Aveva due aneurismi: salvato grazie alla cardiochirurgia del dottor Murzi
La metodologia è stata attuata dallo staff dell’Opa con il versiliese Murzi
FORTE DEI MARMI. C’è anche la firma di un medico versiliese di riconosciuta preparazione professionale come Michele Murzi nell’intervento chirurgico che potrebbe aprire una nuova frontiera nel campo della cardiochirurgia. Intervento, probabilmente il primo al mondo del genere le cui modalità saranno pubblicate sulle riviste mediche internazionali specializzate, effettuato qualche settimana fa all’Opa di Massa su un paziente di 70 anni affetto da aneurisma dell’aorta ascendente e dell’aorta discendente per un quadro d’assieme sicuramente critico. Ad eseguirlo un team multidisciplinare dedicato esclusivamente alle patologie dell’aorta, formato da cardiochirurghi e chirurghi vascolari: oltre a Murzi lo staff è infatti composto da Silvia Di Sibio, Pier Andrea Farneti, Giovanni Credi – direttore della chirurgia vascolare del Noa – Cataldo Palmieri e Antonio Rizza.
«La particolarità di questo intervento – le parole di Murzi – è che riduce i rischi di mortalità connessi all’intervento stesso, è molto meno impattante e invalidante per il paziente per un recupero conseguente più agevole pur nella complessità del quadro generale. Entrando nei dettagli – prosegue Murzi – invece che eseguire un unico intervento, come si fa da tempo, appunto molto invasivo con ipotermia profonda ed arresto di circolo, abbiamo effettuato un primo step posizionando una protesi innovativa per trattare la parte discendente e dell’arco aortico e a distanza di un mese abbiamo eseguito un secondo intervento chirurgico con un piccolo taglio sullo sterno per poi rimuovere l’aneurisma dell’aorta ascendente evitando l’ipotermia e l’arresto di circolo, che sono gravati da un rischio operatorio alto».Un’altra particolarità «sta nel fatto che la protesi che abbiamo usato nel primo intervento ha una piccola derivazione (un tubicino) che viene infilato nell’arteria succlavia permettendo quindi di rivascolarizzare, come in questo caso.
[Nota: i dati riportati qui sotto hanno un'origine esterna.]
Definition engine_step (a : engineAction) (w : engineWorld) : engineOutcome :=
  let e := ew_engine w in
  match a with
  | EParent => ENext (put_engine cancel (put_parent w))
  | EStart plan => start_begin plan w
  | EStage r canceled =>
      match ew_start w, r with
      | SRun (s :: plan), None => ENext (stage_ok s plan w)
      | SRun (StPool :: _), Some _ => EStuck
      | SRun (s :: _), Some err => ENext (put_start (SFailed (stage_error s canceled err)) w)
      | SRun [], None => ENext (put_start SUp w)
      | _, _ => EStuck
      end
  | ETrack => match ew_start w with STrack l plan => ENext (put_start (SAdd l plan) (put_engine (add_listener l) w)) | _ => EStuck end
  | EAdd =>
      match ew_start w with
      | SAdd l plan => ENext (put_start (SRun plan) (put_listeners (alter (track true) l) (put_engine (add_wg 1) w)))
      | _ => EStuck
      end
  | EAbort timeout => abort_step timeout w
  | EUp =>
      match ew_start w with
      | SUp => ENext (put_start (SReturned None) (put_finish FWaiting (put_ctxWaits true (put_engine (add_wg 1) w))))
      | _ => EStuck
      end
  | ECallClose => ENext (put_closes (fun cs => cs ++ [CCalled]) w)
  | EClose k timeout => close_step k timeout w
  | EFatal err => if started e then ENext (put_fatals (S (ew_fatals w)) (put_engine (set_fatal err) w)) else EStuck
  | EFatalCancel => match ew_fatals w with S n => ENext (put_fatals n (put_engine cancel w)) | O => EStuck end
  | ECtxClose l =>
      match ew_listeners w !! l with
      | Some x => if cancelled w && l_ctxWaits x then ENext (put_listeners (alter ctx_closes l) w) else EStuck
      | None => EStuck
      end
  | EServeEnd l =>
      match ew_listeners w !! l with
      | Some x => if cancelled w && l_closing x && negb (l_done x) then ENext (put_listeners (alter (finish None) l) w) else EStuck
      | None => EStuck
      end
  | EServeFail l err =>
      match ew_listeners w !! l with
      | Some x => if l_done x then EStuck else ENext (put_listeners (alter (finish (Some err)) l) w)
      | None => EStuck
      end
  | EAcceptEnd l =>
      match ew_listeners w !! l with
      | Some x => if cancelled w && negb (l_done x) then ENext (put_listeners (alter (finish None) l) w) else EStuck
      | None => EStuck
      end
  | ETracked l =>
      match ew_listeners w !! l with
      | Some x => if l_tracked x && l_done x then then_ (wg_Done w) (put_listeners (alter (track false) l)) else EStuck
      | None => EStuck
      end
  | ECtxWaits => if ew_ctxWaits w && cancelled w then then_ (wg_Done w) (put_ctxWaits false) else EStuck
  | EPoolGone => match ew_pool w with PUp => if cancelled w then ENext (put_pool PGone w) else EStuck | _ => EStuck end
  | EFinish => finish_step w
  end.

Fixpoint engine_run (acts : list engineAction) (w : engineWorld) : engineOutcome :=
  match acts with
  | [] => ENext w
  | a :: acts => match engine_step a w with ENext w => engine_run acts w | o => o end
  end.

(** [Wait], once [done] is closed. *)
Definition Wait (w : engineWorld) : option (option error) := if done (ew_engine w) then Some (fatalErr (ew_engine w)) else None.

(** * The invariant *)

Definition flag (b : bool) : nat := if b then 1 else 0.

Lemma sum_alter_same {A} (f : A -> nat) (g : A -> A) i (l : list A) :
  (forall x, f (g x) = f x) -> sum_list_with f (alter g i l) = sum_list_with f l.
Proof. intros H. revert i. induction l as [|x l IH]; intros [|i]; csimpl; rewrite ?H, ?IH; done. Qed.

Lemma sum_alter {A} (f : A -> nat) (g : A -> A) i (l : list A) x :
  l !! i = Some x -> (sum_list_with f (alter g i l) + f x = sum_list_with f l + f (g x))%nat.
Proof.
  revert i. induction l as [|y l IH]; intros [|i] Hx; csimpl in *; simplify_eq; [lia|]. specialize (IH _ Hx). lia.
Qed.

Lemma sum_insert {A} (f : A -> nat) y i (l : list A) x :
  l !! i = Some x -> (sum_list_with f (<[i:=y]> l) + f x = sum_list_with f l + f y)%nat.
Proof. intros Hx. rewrite list_insert_alter. by apply sum_alter with (g := fun _ => y). Qed.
Cosa fondamentale ma fino ad oggi impossibile con le altre protesi. Come sta il paziente? Bene, sono trascorsi due mesi dalla prima operazione e i controlli hanno dato esito soddisfacente. Abbiamo appunto voluto attendere il decorso prima di rendere pubblico il tutto» precisa Murzi.
Intervento che nel rilanciare il primato dell’Opa nel campo della cardiochirurgia come detto rappresenta una sorta di nuova frontiera per tutte le patologie collegate all’aorta.
«Siamo passati, grazie a questa nuova tecnica, da un intervento chirurgico di 12, 14 ore a due interventi, distanziati nel tempo, dalla durata complessiva di circa 4 ore. L’obiettivo è quello di arrivare ad operazioni chirurgiche meno invasive per il paziente, ma ottenendo sempre i soliti risultati. Tutto questo è però possibile solamente se, come in questo caso, si può contare su uno staff – quello dell’Opa si chiama aortic team – che può avvalersi di diverse professionalità sia nel campo della cardiochirurgia che in quella endoscopica vascolare. Probabilmente, come da premessa – la chiosa dei medici – quello di cui stiamo parlando è il primo caso al mondo e, visti gli esiti, può diventare una procedura standard già nel prossimo futuro».